▶ **THE TASK**
Print the first line of the material below and each line after it, exactly as written, ending with the line that contains "(w : world)".

# # # # #

(** C3. When the record file is readable, its records are complete (no
    placeholder email, both tokens present, a non-empty refresh token) and
    some record carries a [token_expiry] string that does not parse as a
    timestamp, the classifier answers [NeedsRefresh] with a message that
    mentions the invalid timestamp, and so does not answer [Valid]. *)
Theorem unparseable_expiry_needs_refresh
    (json_loads : string -> outcome value) (parse_iso8601 : string -> option Z) (now : Z)
    (w : world) (text : string) (m : pydict) :
  locate w = Some text ->
  text <> "" ->
  json_loads text = Return (VDict m) ->
  (forall k r, In (k, r) m ->
               has_placeholder_email r = false /\
               missing_token r = false /\
               empty_refresh_token r = false) ->
  (exists k r ts, In (k, r) m /\
                  record_field r "token_expiry" = Some (VStr ts) /\
                  parse_iso8601 ts = None) ->
  exists msg,
    classify json_loads parse_iso8601 now w = (NeedsRefresh, msg) /\
    is_substring "invalid timestamp" msg = true /\
    fst (classify json_loads parse_iso8601 now w) <> Valid.
Proof.
  intros Hloc Htext Hjson Hok (k & r & ts & Hin & Hf & Hp).
  assert (Hc : classify json_loads parse_iso8601 now w =
               (NeedsRefresh, message "invalid timestamp" (first_real_email m))).
  { unfold classify. rewrite Hloc.
    destruct (String.eqb text "") eqn:E; [apply String.eqb_eq in E; contradiction |].
    rewrite Hjson.
    destruct m as [| kv m']; [destruct Hin |].
    apply classify_records_unparseable; [exact Hok |].
    exists k, r. split; [exact Hin |].
    eapply unparseable_expiry_string; eauto. }
  exists (message "invalid timestamp" (first_real_email m)).
  split; [exact Hc |]. split; [apply message_mentions_reason |].
  rewrite Hc. discriminate.
Qed.
(** * Programming-Task: fetch DC Comics heroes, group them, lay them out on PDF pages

    A shallow embedding of [main.py], [pdf.py] and [superhero_client.py].

    Conventions.
    - Python [int] is [Z]; Python [float] is modelled by exact rationals [Q]
      (every constant of the layout is a whole number of points).
    - A Python [dict] whose iteration order matters is an association list in
      insertion order.
    - The reportlab canvas is modelled by the list of calls made on it.
      Module [PDF] takes every call into reportlab to return; module [Render]
      is the same engine over a backend in which any call may raise.
    - The HTTP session is modelled by the outcome of [session.send] for each
      route. *)

From Stdlib Require Import List String Ascii ZArith QArith Bool Lia Lqa Permutation Sorted.
Import ListNotations.

Local Open Scope string_scope.

(** ** Python string helpers *)

Module Py.

(** [s * n] for a one-piece string [s]. *)
Fixpoint str_mul (s : string) (n : nat) : string :=
  match n with
  | O => EmptyString
  | S n' => s ++ str_mul s n'
  end.

(** [sep.join(l)]. *)
Definition join (sep : string) (l : list string) : string := String.concat sep l.

(** [s.replace(c, by)] for a one-character pattern [c]. *)
Fixpoint replace_char (c : ascii) (by_ : string) (s : string) : string :=
  match s with
  | EmptyString => EmptyString
  | String a rest =>
      if Ascii.eqb a c then by_ ++ replace_char c by_ rest
      else String a (replace_char c by_ rest)
  end.

(** The newline character. *)
Definition nl : ascii := ascii_of_nat 10.

End Py.

(** ** reportlab.lib.units *)

Module Units.
Local Open Scope Q_scope.

(** [reportlab.lib.units.inch]: the number of points in an inch. *)
Definition inch : Q := 72.

End Units.

(** ** superhero.SuperHero *)

Module SuperHero.

(** [_print_list] accepts either a plain string or a list of strings. *)
Inductive str_or_list : Type :=
| Str (s : string)
| Lst (l : list string).

(** Modelled from the spec: the class [SuperHero] (file [superhero.py]) is not
    among the sources.  The record carries the attributes that [pdf.py] reads
    ([occupation], [picture], [full_name], [alter_egos], [aliases],
    [place_of_birth]) together with the identifier of the spec's HeroRecord. *)
Record t : Type := mk {
  id : Z;
  full_name : string;
  occupation : list string;
  aliases : str_or_list;
  alter_egos : str_or_list;
  place_of_birth : string;
  picture : string
}.

End SuperHero.

Definition hero : Type := SuperHero.t.

(** ** Insertion-ordered dictionaries, as [pdf.py] uses them *)

Module Dict.

Definition t : Type := list (string * list hero).

(** [key in d]. *)
Fixpoint mem (key : string) (d : t) : bool :=
  match d with
  | [] => false
  | (k, _) :: rest => if String.eqb key k then true else mem key rest
  end.

(** [d[key]], [None] standing for [KeyError]. *)
Fixpoint get (key : string) (d : t) : option (list hero) :=
  match d with
  | [] => None
  | (k, v) :: rest => if String.eqb key k then Some v else get key rest
  end.

(** [d.update({key: v})]: an existing key keeps its position, a new key goes
    to the end. *)
Fixpoint update (key : string) (v : list hero) (d : t) : t :=
  match d with
  | [] => [(key, v)]
  | (k, w) :: rest =>
      if String.eqb key k then (k, v) :: rest else (k, w) :: update key v rest
  end.

(** [d[key].append(x)] for a key that is present. *)
Fixpoint append (key : string) (x : hero) (d : t) : t :=
  match d with
  | [] => []
  | (k, w) :: rest =>
      if String.eqb key k then (k, (w ++ [x])%list) :: rest
      else (k, w) :: append key x rest
  end.
Lemma create_then_get_content_by_id_witness :
  let s := Fixtures.db_store in
  let input :=
    mkInput "title" "recipe" None None None "slug" None None (Some [3; 4]) None in
  fault_free s /\
  Forall (fun r => row_id r <= last_rowid (tables s)) (content (tables s)) /\
  exists s1 s2 c,
    create_content "draft" Fixtures.stringify_ids "2024-02-02" None 0 0 input s
    = (Ret (Some 2), s1) /\
    get_content_by_id ReadFixtures.json ReadFixtures.parse_json
      ReadFixtures.empty_array 2 s1 = (Ret (Some c), s2) /\
    row_status (parsed_row c) = Some "draft" /\
    row_children (parsed_row c) = Some "[3,4]" /\
    parsed_children c = ReadFixtures.Numbers [3; 4] /\
    parsed_metadata c = ReadFixtures.EmptyObject.
Proof.
  intros s input.
  split; [exact db_fixture_fault_free|]. split; [exact db_fixture_rowids|].
  destruct (create_then_get_content_by_id "draft" Fixtures.stringify_ids
              "2024-02-02" None 0 0 ReadFixtures.json ReadFixtures.parse_json
              ReadFixtures.empty_array input s
              db_fixture_fault_free db_fixture_rowids)
    as (s1 & s2 & E1 & E2).
  exists s1, s2. eexists. split; [exact E1|]. split; [exact E2|].
  split; [reflexivity|]. split; [reflexivity|]. split; reflexivity.
Defined.

Lemma update_content_without_tags_clears_witness :
  let s := Fixtures.db_store in
  let input := Fixtures.db_input (Some "draft") None in
  fault_free s /\
  default [] (tags input) = [] /\
  exists b s',
    update_content Fixtures.stringify_ids "2024-02-02" input 1 s = (Ret b, s') /\
    (forall t, (1, t) ∉ content_to_tags (tables s')) /\
    (forall c t, c <> 1 ->
       (c, t) ∈ content_to_tags (tables s') <-> (c, t) ∈ content_to_tags (tables s)).
Proof.
  intros s input.
  split; [exact db_fixture_fault_free|]. split; [reflexivity|].
  exact (update_content_without_tags_clears Fixtures.stringify_ids "2024-02-02"
           input 1 s db_fixture_fault_free eq_refl).
Defined.
(** * Student behaviour tracking: debounced detectors, attention scoring,
      session aggregation and the session report

    A shallow embedding of [gesture_detection.py] and [behavior_tracking.py].

    Conventions of the embedding.
    - A [datetime] is the number of microseconds since the epoch, a [Z]
      (microseconds are the resolution of Python's [datetime]).  A
      [timedelta] is the difference of two such numbers, and
      [total_seconds()] compared with a threshold of [s] seconds is the
      comparison of that difference with [s * 10^6].  The thresholds of the
      detectors are therefore kept in microseconds.
    - [datetime.now()] is an input: every function that reads the clock takes
      the reading as an argument.
    - Angles and attention scores are rationals ([Q]) and the arithmetic on
      them is exact.
    - The calls to the persistence layer ([mark_attendance], [log_behavior])
      are collected, in order, in a list of [db_call]s. *)

From Stdlib Require Import ZArith QArith Qabs Qminmax Lia Lqa.
From stdpp Require Import gmap strings list.

Local Open Scope Z_scope.

(** A clock reading, in microseconds. *)
Definition datetime := Z.

(** One call of a detector's update method: the reading of the clock made
    inside the call, and the raw signal passed to it. *)
Definition call := (datetime * bool)%type.

(** The thresholds of the source, in microseconds. *)
Definition seconds (n : Z) : Z := n * 1000000.

(** ** Results of the external collaborators

    What MediaPipe, OpenCV and the face recogniser hand to the code for one
    frame.  Only the parts the code reads are kept. *)

(** The two landmarks [_is_hand_raised] reads, with their [y] coordinate. *)
Record hand_landmarks := {
  wrist_y : Q;
  middle_finger_tip_y : Q
}.

(** The dictionary [_calculate_head_pose] returns when [solvePnP] succeeds. *)
Record head_pose := {
  pitch : Q;
  yaw : Q;
  roll : Q
}.

(** [a < b] on rationals, as a boolean. *)
Definition Qlt_bool (a b : Q) : bool := negb (Qle_bool b a).

(** Python's [max(0, x)]: [x] when [x > 0], the first argument otherwise. *)
Definition max0 (x : Q) : Q := if Qlt_bool 0 x then x else 0%Q.

(** ** The two detectors of [gesture_detection.py] *)

Module HandGestureDetector.

Record t := mk {
  hand_raised : bool;
  hand_raise_start_time : option datetime;
  hand_raise_duration_threshold : Z;
  hand_raise_count : Z;
  last_hand_raise_time : option datetime;
  cooldown_period : Z
}.

(** [__init__], the part that is not MediaPipe set-up. *)
Definition init : t :=
  {| hand_raised := false;
     hand_raise_start_time := None;
     hand_raise_duration_threshold := seconds 1;
     hand_raise_count := 0;
     last_hand_raise_time := None;
     cooldown_period := seconds 3 |}.

(** [update_hand_raise_count]: the new detector and the returned boolean. *)
Definition update_hand_raise_count (self : t) (current_time : datetime)
    (raised : bool) : t * bool :=
  if raised then
    if negb (hand_raised self) then
      ({| hand_raised := true;
          hand_raise_start_time := Some current_time;
          hand_raise_duration_threshold := hand_raise_duration_threshold self;
          hand_raise_count := hand_raise_count self;
          last_hand_raise_time := last_hand_raise_time self;
          cooldown_period := cooldown_period self |}, false)
    else
      match hand_raise_start_time self with
      | Some start =>
          let duration := current_time - start in
          if hand_raise_duration_threshold self <=? duration then
            if match last_hand_raise_time self with
               | None => true
               | Some last => cooldown_period self <=? current_time - last
               end
            then
              ({| hand_raised := hand_raised self;
                  hand_raise_start_time := None;
                  hand_raise_duration_threshold := hand_raise_duration_threshold self;
                  hand_raise_count := hand_raise_count self + 1;
                  last_hand_raise_time := Some current_time;
                  cooldown_period := cooldown_period self |}, true)
            else (self, false)
          else (self, false)
      | None => (self, false)
      end
  else
    ({| hand_raised := false;
        hand_raise_start_time := None;
        hand_raise_duration_threshold := hand_raise_duration_threshold self;
        hand_raise_count := hand_raise_count self;
        last_hand_raise_time := last_hand_raise_time self;
        cooldown_period := cooldown_period self |}, false).
Lemma utf8_decode_4 (a x y z : Z) (rest : list Z) :
  0 <= a < 5 -> 0 <= x < 64 -> 0 <= y < 64 -> 0 <= z < 64 ->
  (a = 0 -> 16 <= x) -> (a = 4 -> x < 16) ->
  utf8_decode None (0xF0 + a :: 0x80 + x :: 0x80 + y :: 0x80 + z :: rest)
  = (((a * 64 + x) * 64 + y) * 64 + z) :: utf8_decode None rest.
Proof.
  intros Ha Hx Hy Hz H0 H4.
  change (utf8_decode None (0xF0 + a :: 0x80 + x :: 0x80 + y :: 0x80 + z :: rest))
    with (let '(out, st') := utf8_lead (0xF0 + a) in
          out ++ utf8_decode st' (0x80 + x :: 0x80 + y :: 0x80 + z :: rest)).
  rewrite utf8_lead_4 by exact Ha. cbn [app].
  rewrite utf8_continue;
    [|exact Hx
     |cbn [pending_lower pending_upper];
      destruct (Z.eqb_spec a 0), (Z.eqb_spec a 4); lia].
  cbn [pending_needed pending_cp].
  rewrite utf8_continue by (cbn [pending_lower pending_upper]; lia).
  cbn [pending_needed pending_cp].
  rewrite utf8_continue by (cbn [pending_lower pending_upper]; lia).
  reflexivity.
Qed.

Lemma utf8_decode_encode_cp (cp : Z) (rest : list Z) :
  is_scalar cp ->
  utf8_decode None (utf8_encode_cp cp ++ rest) = cp :: utf8_decode None rest.
Proof.
  intros Hs. unfold is_scalar in Hs. unfold utf8_encode_cp.
  destruct (Z.ltb_spec cp 0x80);
    [|destruct (Z.ltb_spec cp 0x800); [|destruct (Z.ltb_spec cp 0x10000)]];
    cbn [app].
  - cbn [utf8_decode]. unfold utf8_lead.
    destruct (Z.leb_spec cp 0x7F); [reflexivity|lia].
  - rewrite utf8_decode_2 by dlia. f_equal. dlia.
  - rewrite utf8_decode_3 by dlia. f_equal. dlia.
  - rewrite utf8_decode_4 by dlia. f_equal. dlia.
Qed.

Lemma utf8_decode_encode (cps : list Z) :
  Forall is_scalar cps ->
  utf8_decode None (flat_map utf8_encode_cp cps) = cps.
Proof.
  induction 1 as [|cp cps Hcp _ IH]; [reflexivity|].
  cbn [flat_map]. rewrite utf8_decode_encode_cp by exact Hcp. now rewrite IH.
Qed.

Lemma utf8_encode_bytes (cps : list Z) :
  Forall is_scalar cps ->
  Forall (fun z => 0 <= z < 256) (flat_map utf8_encode_cp cps).
Proof.
  induction 1 as [|cp cps Hcp _ IH]; cbn [flat_map]; [constructor|].
  apply Forall_app. split; [now apply utf8_encode_cp_bytes|exact IH].
Qed.

(** Induction two elements at a time, as [code_points] reads a string. *)
Lemma list_pair_ind {A : Type} (P : list A -> Prop) :
  P [] -> (forall x, P [x]) ->
  (forall x y l, P l -> P (y :: l) -> P (x :: y :: l)) ->
  forall l, P l.
Proof.
  intros H0 H1 H2 l.
  enough (P l /\ forall x, P (x :: l)) by tauto.
  induction l as [|y l [IHl IHy]]; split; auto.
Qed.

Lemma is_code_unit_spec (u : Z) : is_code_unit u = true <-> 0 <= u < 65536.
Proof. unfold is_code_unit. rewrite andb_true_iff, Z.leb_le, Z.ltb_lt. tauto. Qed.

Lemma is_high_surrogate_spec (u : Z) :
  is_high_surrogate u = true <-> 0xD800 <= u <= 0xDBFF.
Proof. unfold is_high_surrogate. rewrite andb_true_iff, !Z.leb_le. tauto. Qed.

Lemma is_low_surrogate_spec (u : Z) :
  is_low_surrogate u = true <-> 0xDC00 <= u <= 0xDFFF.
Proof. unfold is_low_surrogate. rewrite andb_true_iff, !Z.leb_le. tauto. Qed.

Lemma is_high_surrogate_false (u : Z) :
  is_high_surrogate u = false <-> ~ (0xD800 <= u <= 0xDBFF).
Proof. rewrite <- is_high_surrogate_spec. now destruct (is_high_surrogate u). Qed.

Lemma is_low_surrogate_false (u : Z) :
  is_low_surrogate u = false <-> ~ (0xDC00 <= u <= 0xDFFF).
Proof. rewrite <- is_low_surrogate_spec. now destruct (is_low_surrogate u). Qed.

Lemma replacement_scalar : is_scalar REPLACEMENT.
Proof. unfold is_scalar, REPLACEMENT. lia. Qed.

Lemma code_points_scalar (s : jsstring) :
  code_units s -> Forall is_scalar (code_points s).
Proof.
  unfold code_units. induction s as [| u | u l rest IH1 IH2] using list_pair_ind;
    intros Hs.
  - constructor.
  - inversion Hs as [|? ? Hu _]; subst. apply is_code_unit_spec in Hu.
    cbn [code_points].
    destruct (is_high_surrogate u) eqn:Eh;
      [constructor; [apply replacement_scalar|constructor]|].
    apply is_high_surrogate_false in Eh.
    destruct (is_low_surrogate u) eqn:El; (constructor; [|constructor]);
      [apply replacement_scalar|].
    apply is_low_surrogate_false in El. unfold is_scalar. lia.
  - inversion Hs as [|? ? Hu Hs']; subst. apply is_code_unit_spec in Hu.
    inversion Hs' as [|? ? Hl Hs'']; subst.
    specialize (IH1 Hs''). specialize (IH2 Hs').
    change (code_points (u :: l :: rest)) with
      (if is_high_surrogate u then
         if is_low_surrogate l
         then (0x10000 + (u - 0xD800) * 0x400 + (l - 0xDC00)) :: code_points rest
         else REPLACEMENT :: code_points (l :: rest)
       else if is_low_surrogate u then REPLACEMENT :: code_points (l :: rest)
       else u :: code_points (l :: rest)).
    destruct (is_high_surrogate u) eqn:Eh.
    + apply is_high_surrogate_spec in Eh.
      destruct (is_low_surrogate l) eqn:El; constructor; auto using replacement_scalar.
      apply is_low_surrogate_spec in El. unfold is_scalar. lia.
    + apply is_high_surrogate_false in Eh.
      destruct (is_low_surrogate u) eqn:El; constructor; auto using replacement_scalar.
      apply is_low_surrogate_false in El. unfold is_scalar. lia.
Qed.

(** What a string becomes on its way through [TextEncoder] and [TextDecoder]:
    lone surrogates are replaced and a leading U+FEFF is lost. *)
Lemma TextDecoder_TextEncoder (s : jsstring) :
  code_units s ->
  TextDecoder_decode (TextEncoder_encode s)
  = flat_map utf16_encode_cp (strip_bom (code_points s)).
Proof.
  intros Hs. unfold TextDecoder_decode, TextEncoder_encode.
  pose proof (code_points_scalar s Hs) as Hcp.
  rewrite map_Z_of_byte_of_Z by (now apply utf8_encode_bytes).
  now rewrite utf8_decode_encode.
Qed.

Lemma isWellFormed_code_units (s : jsstring) :
  isWellFormed s = true -> code_units s.
Proof.
  unfold code_units. induction s as [| u | u l rest IH1 IH2] using list_pair_ind;
    intros Hs.
  - constructor.
  - cbn [isWellFormed] in Hs. apply andb_true_iff in Hs as [Hu _].
    repeat constructor. exact Hu.
  - change (isWellFormed (u :: l :: rest)) with
      (is_code_unit u &&
       (if is_high_surrogate u then is_low_surrogate l && isWellFormed rest
        else negb (is_low_surrogate u) && isWellFormed (l :: rest))) in Hs.
    apply andb_true_iff in Hs as [Hu Hs]. constructor; [exact Hu|].
    destruct (is_high_surrogate u).
    + apply andb_true_iff in Hs as [Hl Hs]. constructor; [|now apply IH1].
      apply is_low_surrogate_spec in Hl. apply is_code_unit_spec. lia.
    + apply andb_true_iff in Hs as [_ Hs]. now apply IH2.
Qed.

# # # # #

▶ **ANSWER SPACE**
(** C3. When the record file is readable, its records are complete (no
    placeholder email, both tokens present, a non-empty refresh token) and
    some record carries a [token_expiry] string that does not parse as a
    timestamp, the classifier answers [NeedsRefresh] with a message that
    mentions the invalid timestamp, and so does not answer [Valid]. *)
Theorem unparseable_expiry_needs_refresh
    (json_loads : string -> outcome value) (parse_iso8601 : string -> option Z) (now : Z)
    (w : world) (text : string) (m : pydict) :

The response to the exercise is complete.